### Recorded data
Definition tallyStatusExpireVotePeriod (tallyParams : TallyParams) (t : TallyResult)
    : outcome (ProposalStatus * bool) :=
  let totalVoted := Tr_TotalVotedPower t in
  let totalPower := Tr_TotalPower t in
  if Dec_IsZero totalPower then Ok (StatusRejected, false) else
  percentVoting ← Dec_Quo totalVoted totalPower;
  if Dec_LT percentVoting (Tp_Quorum tallyParams) then Ok (StatusRejected, true) else
  voting ← Dec_Sub totalVoted (Tr_Abstain t);
  if Dec_Equal voting ZeroDec then Ok (StatusRejected, false) else
  veto ← Dec_Quo (Tr_NoWithVeto t) totalVoted;
  if Dec_GT veto (Tp_Veto tallyParams) then Ok (StatusRejected, true) else
  voting ← Dec_Sub totalVoted (Tr_Abstain t);
  yes ← Dec_Quo (Tr_Yes t) voting;
  if Dec_GT yes (Tp_Threshold tallyParams) then Ok (StatusPassed, false) else Ok (StatusRejected, false).

Definition Tally (p : Proposal X) (isExpireVoteEndTime : bool)
    : M (GovState X K) (ProposalStatus * bool * TallyResult) :=
  '(results, totalVotedPower, _) ← preTally p None;
  totalPower ← gov_totalPower;
  let tallyResults := NewTallyResultFromMap results totalPower totalVotedPower in
  tallyParams ← GetTallyParams;
  '(status, distribute) ← lift (if isExpireVoteEndTime then tallyStatusExpireVotePeriod tallyParams tallyResults
                                else tallyStatusInVotePeriod tallyParams tallyResults);
  mret (status, distribute, tallyResults).

(** ** Proposals and deposits *)

Definition SubmitProposal (ctx : Ctx) (content : Content X) : M (GovState X K) (Proposal X) :=
  _ ← guard_not (negb (HasRoute gc_router (ProposalRoute content))) "ErrNoProposalHandlerExists";
  proposalID ← GetProposalID;
  let submitTime := BlockTime ctx in
  ph ← lift (handlers_of (ProposalRoute content));
  depositPeriod ← ph_GetMaxDepositPeriod ph content;
  totalPower ← gov_totalPower;
  let p := NewProposal totalPower content proposalID submitTime (submitTime + depositPeriod) in
  _ ← SetProposal p;
  _ ← InsertInactiveProposalQueue proposalID (Pp_DepositEndTime p);
  _ ← SetProposalID ((proposalID + 1) mod 2 ^ 64);
  _ ← ph_AfterSubmitProposalHandler ph ctx p;
  mret p.

Definition activateVotingPeriod (ctx : Ctx) (p : Proposal X) : M (GovState X K) (Proposal X) :=
  ph ← lift (handlers_of (ProposalRoute (Pp_Content p)));
  votingPeriod ← ph_GetVotingPeriod ph (Pp_Content p);
  let p := pp_set_status StatusVotingPeriod (pp_set_voting (BlockTime ctx) (BlockTime ctx + votingPeriod) p) in
  _ ← RemoveFromInactiveProposalQueue (Pp_ProposalID p) (Pp_DepositEndTime p);
  _ ← InsertActiveProposalQueue (Pp_ProposalID p) (Pp_VotingEndTime p);
  mret p.

Definition tryEnterVotingPeriod (ctx : Ctx) (p : Proposal X) (depositAmount : list DecCoin)
    : M (GovState X K) unit :=
  total ← lift (DecCoins_Add (Pp_TotalDeposit p) depositAmount);
  let p := pp_set_deposit total p in
  ph ← lift (handlers_of (ProposalRoute (Pp_Content p)));
  minDeposit ← ph_GetMinDeposit ph (Pp_Content p);
  enough ← (if bool_decide (Pp_Status p = StatusDepositPeriod)
            then lift (DecCoins_IsAllGTE (Pp_TotalDeposit p) minDeposit) else mret false);
  if (enough : bool) then
    p ← activateVotingPeriod ctx p;
    let p := pp_set_depositEnd (BlockTime ctx) p in
    _ ← SetProposal p;
    ph_AfterDepositPeriodPassed ph ctx p
  else SetProposal p.

Definition updateDeposit (proposalID : Z) (depositorAddr : string) (depositAmount : list DecCoin)
    : M (GovState X K) unit :=
  o ← GetDeposit proposalID depositorAddr;
  d ← match o with
      | Some d =>
          amount ← lift (DecCoins_Add (Dp_Amount d) depositAmount);
          mret (mkDeposit (Dp_ProposalID d) (Dp_Depositor d) amount)
      | None => mret (mkDeposit proposalID depositorAddr depositAmount)
      end;
  SetDeposit d.

Definition AddDeposit (ctx : Ctx) (proposalID : Z) (depositorAddr : string) (depositAmount : list DecCoin)
    : M (GovState X K) unit :=
  o ← GetProposal proposalID;
  match o with
  | None => fail "ErrUnknownProposal"
  | Some p =>
      _ ← guard_not (negb (bool_decide (Pp_Status p = StatusDepositPeriod))) "ErrInvalidateProposalStatus";
      _ ← on_supplyKeeper (ck_SendCoinsFromAccountToModule depositorAddr GovModuleName depositAmount);
      _ ← tryEnterVotingPeriod ctx p depositAmount;
      updateDeposit proposalID depositorAddr depositAmount
  end.

(** [RefundDeposits] and [DistributeDeposits]: what is done with the coins of
    a deposit before it is deleted. *)
Definition payDeposits (pay : Deposit → M K unit) (proposalID : Z) : M (GovState X K) unit :=
  deposits ← GetDeposits proposalID;
  for_each (λ d,
    _ ← orPanic (on_supplyKeeper (pay d));
    deleteDeposit proposalID (Dp_Depositor d)) deposits.
Definition RefundDeposits (proposalID : Z) : M (GovState X K) unit :=
  payDeposits (λ d, ck_SendCoinsFromModuleToAccount GovModuleName (Dp_Depositor d) (Dp_Amount d)) proposalID.
Definition DistributeDeposits (proposalID : Z) : M (GovState X K) unit :=
  payDeposits (λ d, ck_SendCoinsFromModuleToModule GovModuleName gc_feeCollectorName (Dp_Amount d)) proposalID.
(** [DeleteDeposits], which burns the coins. *)
Definition DeleteDeposits (proposalID : Z) : M (GovState X K) unit :=
  payDeposits (λ d, ck_BurnCoins GovModuleName (Dp_Amount d)) proposalID.

Definition AddVote (ctx : Ctx) (proposalID : Z) (voterAddr : string) (option : VoteOption)
    : M (GovState X K) string :=
  o ← GetProposal proposalID;
  match o with
  | None => fail "ErrUnknownProposal"
  | Some p =>
      _ ← guard_not (negb (bool_decide (Pp_Status p = StatusVotingPeriod))) "ErrInvalidateProposalStatus";
      _ ← guard_not (negb (ValidVoteOption option)) "ErrInvalidVote";
      let vote := mkGovVote proposalID voterAddr option in
      ph ← lift (handlers_of (ProposalRoute (Pp_Content p)));
      voteFeeStr ← ph_VoteHandler ph ctx p vote;
      _ ← SetVote proposalID vote;
      mret voteFeeStr
  end.

(** ** Handlers *)

Definition hasOnlyDefaultBondDenom (decCoins : list DecCoin) : bool :=
  match decCoins with
  | [c] => String.eqb (Denom c) DefaultBondDenom && DecCoins_IsValid decCoins
  | _ => false
  end.

Definition handleMsgSubmitProposal (ctx : Ctx) (msg : MsgSubmitProposal X) : M (GovState X K) Z :=
  _ ← guard_not (negb (hasOnlyDefaultBondDenom (Ms_InitialDeposit msg))) "ErrInvalidCoins";
  match Ms_Content msg with
  | None => panic "nil pointer dereference"
  | Some content =>
      ph ← lift (handlers_of (ProposalRoute content));
      _ ← ph_CheckMsgSubmitProposal ph ctx msg;
      p ← SubmitProposal ctx content;
      _ ← AddDeposit ctx (Pp_ProposalID p) (Ms_Proposer msg) (Ms_InitialDeposit msg);
      mret (Pp_ProposalID p)
  end.

Definition gov_handleMsgDeposit (ctx : Ctx) (proposalID : Z) (depositor : string) (amount : list DecCoin)
    : M (GovState X K) unit :=
  _ ← guard_not (negb (hasOnlyDefaultBondDenom amount)) "ErrInvalidCoins";
  coins ← on_supplyKeeper (ck_GetCoins depositor);
  _ ← replaceErr "ErrInsufficientCoins" (lift (HasSufficientCoins coins amount));
  AddDeposit ctx proposalID depositor amount.

(** The proposal with the status that the count has given it. *)
Definition handleProposalAfterTally (ctx : Ctx) (p : Proposal X) (distribute : bool) (status : ProposalStatus)
    : M (GovState X K) (Proposal X) :=
  _ ← (if distribute then DistributeDeposits (Pp_ProposalID p) else RefundDeposits (Pp_ProposalID p));
  match status with
  | StatusPassed =>
      handler ← lift (GetRoute gc_router (ProposalRoute (Pp_Content p)));
      r ← cached (handler ctx p);
      mret (pp_set_status (if is_ok r then StatusPassed else StatusFailed) p)
  | StatusRejected =>
      ph ← lift (handlers_of (ProposalRoute (Pp_Content p)));
      _ ← ph_RejectedHandler ph ctx (Pp_Content p);
      mret (pp_set_status StatusRejected p)
  | _ => mret p
  end.

Definition handleMsgVote (ctx : Ctx) (proposalID : Z) (voter : string) (option : VoteOption)
    : M (GovState X K) unit :=
  o ← GetProposal proposalID;
  match o with
  | None => fail "ErrUnknownProposal"
  | Some p =>
      _ ← AddVote ctx proposalID voter option;
      '(status, distribute, tallyResults) ← Tally p false;
      let p := pp_set_tally tallyResults p in
      p ← (if bool_decide (status = StatusVotingPeriod) then mret p else
             p ← handleProposalAfterTally ctx p distribute status;
             _ ← RemoveFromActiveProposalQueue (Pp_ProposalID p) (Pp_VotingEndTime p);
             let p := pp_set_voting (Pp_VotingStartTime p) (BlockTime ctx) p in
             _ ← DeleteVotes (Pp_ProposalID p);
             mret p);
      SetProposal p
  end.

Definition gov_NewHandler (ctx : Ctx) (msg : GovMsg X) : M (GovState X K) unit :=
  match msg with
  | MsgDeposit proposalID depositor amount => gov_handleMsgDeposit ctx proposalID depositor amount
  | MsgSubmit msg => _ ← handleMsgSubmitProposal ctx msg; mret ()
  | MsgVote proposalID voter option => handleMsgVote ctx proposalID voter option
  end.

Definition IsValidProposalType (ty : string) : bool :=
  bool_decide (ty ∈ ({[ ProposalTypeText; ProposalTypeSoftwareUpgrade ]} ∪ gc_types)).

### The task
"if Dec_IsZero totalPower" marks the last line to print; print everything from the first line of the data through that line, unchanged, and nothing more.

### Output
Definition tallyStatusExpireVotePeriod (tallyParams : TallyParams) (t : TallyResult)
    : outcome (ProposalStatus * bool) :=
  let totalVoted := Tr_TotalVotedPower t in
  let totalPower := Tr_TotalPower t in
  if Dec_IsZero totalPower then Ok (StatusRejected, false) else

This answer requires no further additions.